Выживший Том I - страница 147

Шрифт
Интервал


— Чего ж бояться, коль сам Мороз об этом знает… Об том месяце заходил сюда, проверял, как работаем, спрашивал: «Всё проповедуешь, дед?» «Проповедую, — говорю, — пока сил хватает». А он мне, мол, главное, чтобы на работу хватало сил. С тем и ушёл. 

К моему превеликом удовольствию, на заводе была оборудована душевая из двух кабинок, с кранами для подачи холодной и горячей воды. В подвале постоянно работал бойлер. Я с огромным удовольствием помылся с обмылком лежавшего здесь же на деревянной полочке дегтярного мыла. Из трёх моих сподвижников помыться решил лишь отбывавший наказание за хищение государственной собственности Йося Кацман. Доходяга сегодня старался работать не хуже других, хотя к концу смены от усталости просто валился с ног. 

После ужина мы вернулись в барак, в котором населения явно прибавилось. Прибыл этап из Ростова. В общем-то, такие же бедолаги, как и мы, но моё внимание сразу привлек зек с на первый взгляд непримечательным лицом, к которому остальные обращались по кличке Туз. Почему Туз – понял тем же вечером. На левом предплечье у уголовника красовалась набойка в виде трефового туза. Но больше внимания привлекала татуировка на груди в виде большого орла, с восходящим солнцем и женщиной в когтях Он явно держал масть на своем этапе.

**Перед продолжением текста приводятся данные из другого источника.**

Lemma str_find_app (c : char) (a b : string) :
  str_mem c a = false →
  str_find c (a +:+ b) = (λ i, i + String.length a) <$> str_find c b.
Proof.
  induction a as [|d a IH]; simpl; intros H.
  - destruct (str_find c b); simpl; [f_equal; lia|done].
  - apply orb_false_iff in H as [-> H]. rewrite IH by done.
    destruct (str_find c b); simpl; [f_equal; lia|done].
Qed.

Lemma str_find_here (c : char) (s : string) : str_find c (String c s) = Some 0.
Proof. simpl. by rewrite Ascii.eqb_refl. Qed.

Lemma str_find_None (c : char) (s : string) :
  str_mem c s = false → str_find c s = None.
Proof.
  induction s as [|d s IH]; simpl; [done|].
  intros H. apply orb_false_iff in H as [-> H]. by rewrite IH.
Qed.

Lemma str_mem_app (c : char) (a b : string) :
  str_mem c (a +:+ b) = str_mem c a || str_mem c b.
Proof. induction a; simpl; [done|]. by rewrite IHa, orb_assoc. Qed.

Lemma str_drop_app (a b : string) : str_drop (String.length a) (a +:+ b) = b.
Proof. induction a; simpl; [by destruct b|done]. Qed.

Lemma str_drop_app_add (a b : string) n :
  str_drop (String.length a + n) (a +:+ b) = str_drop n b.
Proof. induction a; simpl; done. Qed.

Lemma str_take_app (a b : string) : str_take (String.length a) (a +:+ b) = a.
Proof. induction a; simpl; [by destruct b|congruence]. Qed.

Lemma str_take_all (a : string) n : String.length a ≤ n → str_take n a = a.
Proof.
  revert n. induction a; intros [|n] H; simpl in *; try done; try lia.
  rewrite IHa; [done|lia].
Qed.

Lemma str_drop_drop n m (s : string) : str_drop (n + m) s = str_drop m (str_drop n s).
Proof.
  revert s. induction n as [|n IH]; intros s; simpl; [done|].
  destruct s; [by destruct m|apply IH].
Qed.

Lemma str_drop_0 (s : string) : str_drop 0 s = s.
Proof. by destruct s. Qed.

Lemma str_drop_past (s x y : string) pos :
  str_drop pos s = x +:+ y → str_drop (String.length x + pos) s = y.
Proof. intros H. by rewrite Nat.add_comm, str_drop_drop, H, str_drop_app. Qed.

Lemma str_drop_past_char (s x y : string) (c : char) pos :
  str_drop pos s = x +:+ String c y → str_drop (S (String.length x + pos)) s = y.
Proof.
  intros H. replace (S (String.length x + pos)) with ((String.length x + pos) + 1) by lia.
  rewrite str_drop_drop, (str_drop_past _ _ _ _ H). apply str_drop_0.
Qed.

(** What [find] and [substr] return when the text after [pos] is known. *)
Lemma str_find_from_at (c : char) (s x y : string) pos :
  str_drop pos s = x +:+ String c y → str_mem c x = false →
  str_find_from c pos s = Some (String.length x + pos).
Proof.
  intros H Hx. unfold str_find_from.
  by rewrite H, str_find_app, str_find_here.
Qed.

Lemma str_find_from_none (c : char) (s : string) pos :
  str_mem c (str_drop pos s) = false → str_find_from c pos s = None.
Proof. intros H. unfold str_find_from. by rewrite str_find_None. Qed.

Lemma str_substr_at (s x y : string) pos :
  str_drop pos s = x +:+ y → str_substr pos (String.length x) s = x.
Proof. intros H. unfold str_substr. by rewrite H, str_take_app. Qed.

Lemma str_length_drop n (s : string) :
  String.length (str_drop n s) = String.length s - n.
Proof. revert s. induction n; intros []; simpl; auto. Qed.

(** [str_ltb] is a strict total order. *)
Lemma ascii_N_inj x y : Ascii.N_of_ascii x = Ascii.N_of_ascii y → x = y.
Proof. intros H. by rewrite <- (Ascii.ascii_N_embedding x), H, Ascii.ascii_N_embedding. Qed.

Lemma str_ltb_irrefl a : str_ltb a a = false.
Proof. induction a; simpl; [done|]. by rewrite Ascii.eqb_refl. Qed.

Ltac ascii_cases :=
  repeat match goal with
  | |- context [Ascii.eqb ?x ?y] => destruct (Ascii.eqb_spec x y); subst
  | H : context [Ascii.eqb ?x ?y] |- _ => destruct (Ascii.eqb_spec x y); subst
  end.

Lemma str_ltb_trans a b c :
  str_ltb a b = true → str_ltb b c = true → str_ltb a c = true.
Proof.
  revert b c. induction a as [|x a IH]; intros [|y b] [|z c]; simpl; try done.
  ascii_cases; rewrite ?N.ltb_lt; try done; try lia; eauto.
Qed.

Lemma str_ltb_total a b : str_ltb a b = false → str_ltb b a = false → a = b.
Proof.
  revert b. induction a as [|x a IH]; intros [|y b]; simpl; try done.
  ascii_cases; try done.
  - intros. f_equal; eauto.
  - rewrite !N.ltb_ge. intros. exfalso. apply n, ascii_N_inj. lia.
Qed.

Lemma str_ltb_antisym a b : str_ltb a b = true → str_ltb b a = false.
Proof.
  intros H. destruct (str_ltb b a) eqn:E; [|done].
  by rewrite <- (str_ltb_irrefl a), <- (str_ltb_trans _ _ _ H E).
Qed.

(** [std::tolower] in the "C" locale, byte by byte. *)
Definition tolower (c : char) : char :=
  let n := Ascii.N_of_ascii c in
  if (65 <=? n)%N && (n <=? 90)%N then Ascii.ascii_of_N (n + 32) else c.

Fixpoint str_tolower (s : string) : string :=
  match s with
  | EmptyString => EmptyString
  | String c s' => String (tolower c) (str_tolower s')
  end.

(** The characters of a string. *)
Definition chars : string → list char := String.list_ascii_of_string.

(** ** Hash containers

    [std::unordered_map] and [std::unordered_set] are finite maps and sets
    whose iteration order the standard leaves open.  A definition that iterates
    takes an instance of [HashIter], and its theorems hold for every instance,
    that is for every order. *)

Class HashIter (K : Type) `{Countable K} := {
  iter_set : gset K → list K;
  iter_set_perm : ∀ s, iter_set s ≡ₚ elements s;
  iter_map : ∀ {V}, gmap K V → list (K * V);
  iter_map_perm : ∀ {V} (m : gmap K V), iter_map m ≡ₚ map_to_list m
}.

(** The order in which [gmap] enumerates its keys, used to evaluate examples. *)
Definition canonical_iter `{Countable K} : HashIter K :=
  {| iter_set := elements; iter_set_perm := λ s, reflexivity _;
     iter_map := λ V, map_to_list; iter_map_perm := λ V m, reflexivity _ |}.

Definition iter_keys `{HashIter K} {V} (m : gmap K V) : list K := (iter_map m).*1.

Section hash_iter.
Context `{HashIter K}.

Lemma elem_of_iter_set (s : gset K) x : x ∈ iter_set s ↔ x ∈ s.
Proof. by rewrite iter_set_perm, elem_of_elements. Qed.

Lemma NoDup_iter_set (s : gset K) : NoDup (iter_set s).
Proof. rewrite iter_set_perm. apply NoDup_elements. Qed.

Lemma elem_of_iter_map {V} (m : gmap K V) k v : (k, v) ∈ iter_map m ↔ m !! k = Some v.
Proof. by rewrite iter_map_perm, elem_of_map_to_list. Qed.

Lemma elem_of_iter_keys {V} (m : gmap K V) k : k ∈ iter_keys m ↔ is_Some (m !! k).
Proof.
  unfold iter_keys. rewrite list_elem_of_fmap. split.
  - intros ([k' v] & -> & Hkv%elem_of_iter_map). eauto.
  - intros [v Hv]. exists (k, v). by rewrite elem_of_iter_map.
Qed.

Lemma NoDup_iter_keys {V} (m : gmap K V) : NoDup (iter_keys m).
Proof. unfold iter_keys. rewrite iter_map_perm. apply NoDup_fst_map_to_list. Qed.
End hash_iter.

(** ** Floating-point numbers

    [double] is a type with the operations the code uses; nothing is assumed
    about them except in [floats_Z], an instance for examples. *)

Class Floats (F : Type) := {
  f_zero : F;
  f_leb : F → F → bool;                     (* operator<= *)
  f_ltb : F → F → bool;                     (* operator< *)
  f_eqb : F → F → bool;                     (* operator== *)
  f_add : F → F → F;
  f_sub : F → F → F;
  f_mul : F → F → F;
  f_div : F → F → F;
  f_of_Z : Z → F;
  f_to_int : F → Z;                         (* static_cast<int> *)
  f_floor : F → F;
  f_parse : string → option F;              (* std::stod, None where it throws *)
  f_print : F → string;                     (* std::to_string *)
  f_pi : F;                                 (* M_PI *)
  f_sin : F → F;
  f_cos : F → F;
  f_asin : F → F;
  f_sqrt : F → F
}.

Definition floats_Z : Floats Z := {|
  f_zero := 0%Z; f_leb := Z.leb; f_ltb := Z.ltb; f_eqb := Z.eqb; f_add := Z.add; f_sub := Z.sub;
  f_mul := Z.mul; f_div := Z.div; f_of_Z z := z; f_to_int z := z; f_floor z := z; f_parse _ := None;
  f_print := pretty; f_pi := 3%Z; f_sin z := z; f_cos z := z; f_asin z := z; f_sqrt := Z.sqrt
|}.

(** Without NaN the comparisons are those of a total order. *)
Record float_order {F : Type} `{Floats F} : Prop := {
  fo_lt : ∀ a b : F, f_ltb a b = negb (f_leb b a);
  fo_total : ∀ a b : F, f_leb a b = true ∨ f_leb b a = true;
  fo_trans : ∀ a b c : F, f_leb a b = true → f_leb b c = true → f_leb a c = true
}.
#[global] Arguments float_order F {_}.

(** ** Lists *)

Lemma elem_of_concat_map {A B} (f : A → list B) (l : list A) x :
  x ∈ concat (map f l) ↔ ∃ a, a ∈ l ∧ x ∈ f a.
Proof.
  rewrite list_elem_of_In, in_concat. setoid_rewrite in_map_iff. split.
  - intros (? & (a & <- & Ha) & Hx). exists a. by rewrite !list_elem_of_In.
  - intros (a & Ha & Hx). exists (f a). split; [exists a|]; by rewrite <- ?list_elem_of_In.
Qed.

Lemma last_cons_default {A} (x d : A) l : List.last (x :: l) d = List.last l x.
Proof.
  revert x d. induction l as [|y l IH]; intros x d; [done|].
  change (List.last (x :: y :: l) d) with (List.last (y :: l) d). by rewrite !IH.
Qed.

Lemma length_omap_le {A B} (f : A → option B) (l : list A) : length (omap f l) ≤ length l.
Proof. induction l as [|a l IH]; cbn; [done|]. destruct (f a); cbn; lia. Qed.

(** The newest [n] elements of a queue. *)
Definition last_n {A} (n : nat) (l : list A) : list A := drop (length l - n) l.

Lemma length_last_n {A} n (l : list A) : length (last_n n l) = Nat.min (length l) n.
Proof. unfold last_n. rewrite length_drop. lia. Qed.

Lemma last_n_all {A} n (l : list A) : length l ≤ n → last_n n l = l.
Proof. intros Hl. unfold last_n. by replace (length l - n) with 0 by lia. Qed.

Lemma last_n_app {A} n (q l : list A) : last_n n (last_n n q ++ l) = last_n n (q ++ l).
Proof.
  destruct (decide (length q ≤ n)) as [Hle|Hgt]; [by rewrite (last_n_all n q)|].
  unfold last_n. rewrite !length_app, length_drop.
  replace (length q - (length q - n) + length l - n) with (length l) by lia.
  replace (length q + length l - n) with ((length q - n) + length l) by lia.
  rewrite <- drop_drop. f_equal. by rewrite drop_app_le by lia.
Qed.

(** The parts of a concatenation are duplicate-free and pairwise disjoint. *)
Lemma NoDup_concat_map {A B} (f : A → list B) (l : list A) :
  NoDup l → (∀ a, a ∈ l → NoDup (f a)) →
  (∀ a b x, a ∈ l → b ∈ l → x ∈ f a → x ∈ f b → a = b) → NoDup (concat (map f l)).
Proof.
  induction 1 as [|a l Ha Hl IH]; intros Hf Hdisj; simpl; [constructor|].
  apply NoDup_app. split_and!; [apply Hf; left| |].
  - intros x Hx (b & Hb & Hxb)%elem_of_concat_map. apply Ha.
    rewrite (Hdisj a b x); [done|left|by right|done..].
  - apply IH; [by intros; apply Hf; right|]. intros b c x Hb Hc. apply Hdisj; by right.
Qed.

(** ** Sorting

    [std::sort] returns some permutation that is sorted; which one, among
    equivalent elements, the standard leaves open.  The comparison must be a
    strict weak order. *)

Record strict_weak {A} (lt : A → A → bool) : Prop := {
  sw_irrefl : ∀ a, lt a a = false;
  sw_trans : ∀ a b c, lt a b = true → lt b c = true → lt a c = true;
  sw_negative : ∀ a b c, lt b a = false → lt c b = false → lt c a = false
}.

Class StdSort := {
  std_sort : ∀ {A}, (A → A → bool) → list A → list A;
  std_sort_perm : ∀ {A} (lt : A → A → bool) l, std_sort lt l ≡ₚ l;
  std_sort_sorted : ∀ {A} (lt : A → A → bool) l,
    strict_weak lt → StronglySorted (λ a b, lt b a = false) (std_sort lt l)
}.

(** Comparing a natural-number key is a strict weak order. *)
Lemma strict_weak_key {A} (key : A → nat) : strict_weak (λ a b, key a <? key b).
Proof. split; intros *; rewrite ?Nat.ltb_lt, ?Nat.ltb_ge; lia. Qed.

(** Insertion sort, an instance for examples. *)
Fixpoint sort_insert {A} (lt : A → A → bool) (x : A) (l : list A) : list A :=
  match l with
  | [] => [x]
  | y :: l' => if lt x y then x :: l else y :: sort_insert lt x l'
  end.

Lemma sort_insert_perm {A} (lt : A → A → bool) x l : sort_insert lt x l ≡ₚ x :: l.
Proof.
  induction l as [|y l IH]; simpl; [done|]. destruct (lt x y); [done|].
  rewrite IH. apply Permutation_swap.
Qed.

Lemma foldr_insert_perm {A} (lt : A → A → bool) l : foldr (sort_insert lt) [] l ≡ₚ l.
Proof. induction l as [|x l IH]; simpl; [done|]. by rewrite sort_insert_perm, IH. Qed.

— Туз – вор уважаемый, — шепнул мне перед отбоем один из пришедших с нашим этапом уголовников. — С 12 лет чалится по лагерям, его сам Лавр короновал. 

— Что за Лавр?

— Да ты что, это же легендарная личность в воровском мире! 

— А что, много в Союзе воров в законе?

— Не очень, короновать начали несколько лет назад, самых достойных. 

Наши же, кто «дебютировал» на скважине, с непривычки от усталости буквально валятся с ног. Бывший преподаватель немецкого языка Лев Лерман, получивший 10 лет за контрреволюционную пропаганду, стоит на холодном полу босиком, держит в руках свои развалившиеся ботинки и не знает, что предпринять.  

— Сушите, товарищ Лерман, а утром подвяжете каким-нибудь шнурком, — подсказываю ему ход дальнейших действий. 

Лерман грустно кивает и ставит обувку рядом с печкой, где уже выстроилась в ряд самая разнокалиберная обувь – от ещё вполне приличных сапогов до онучей, пребывающих в состоянии, мало чем уступающих учительским. 

Остаток вечера проводим за шитьём номеров. Мне достался Н-155. Я, как и большинство зеков, шью сам, а блатные скинули эту работу на Митяя. Мол, один хрен ему всю ночь за печкой приглядывать.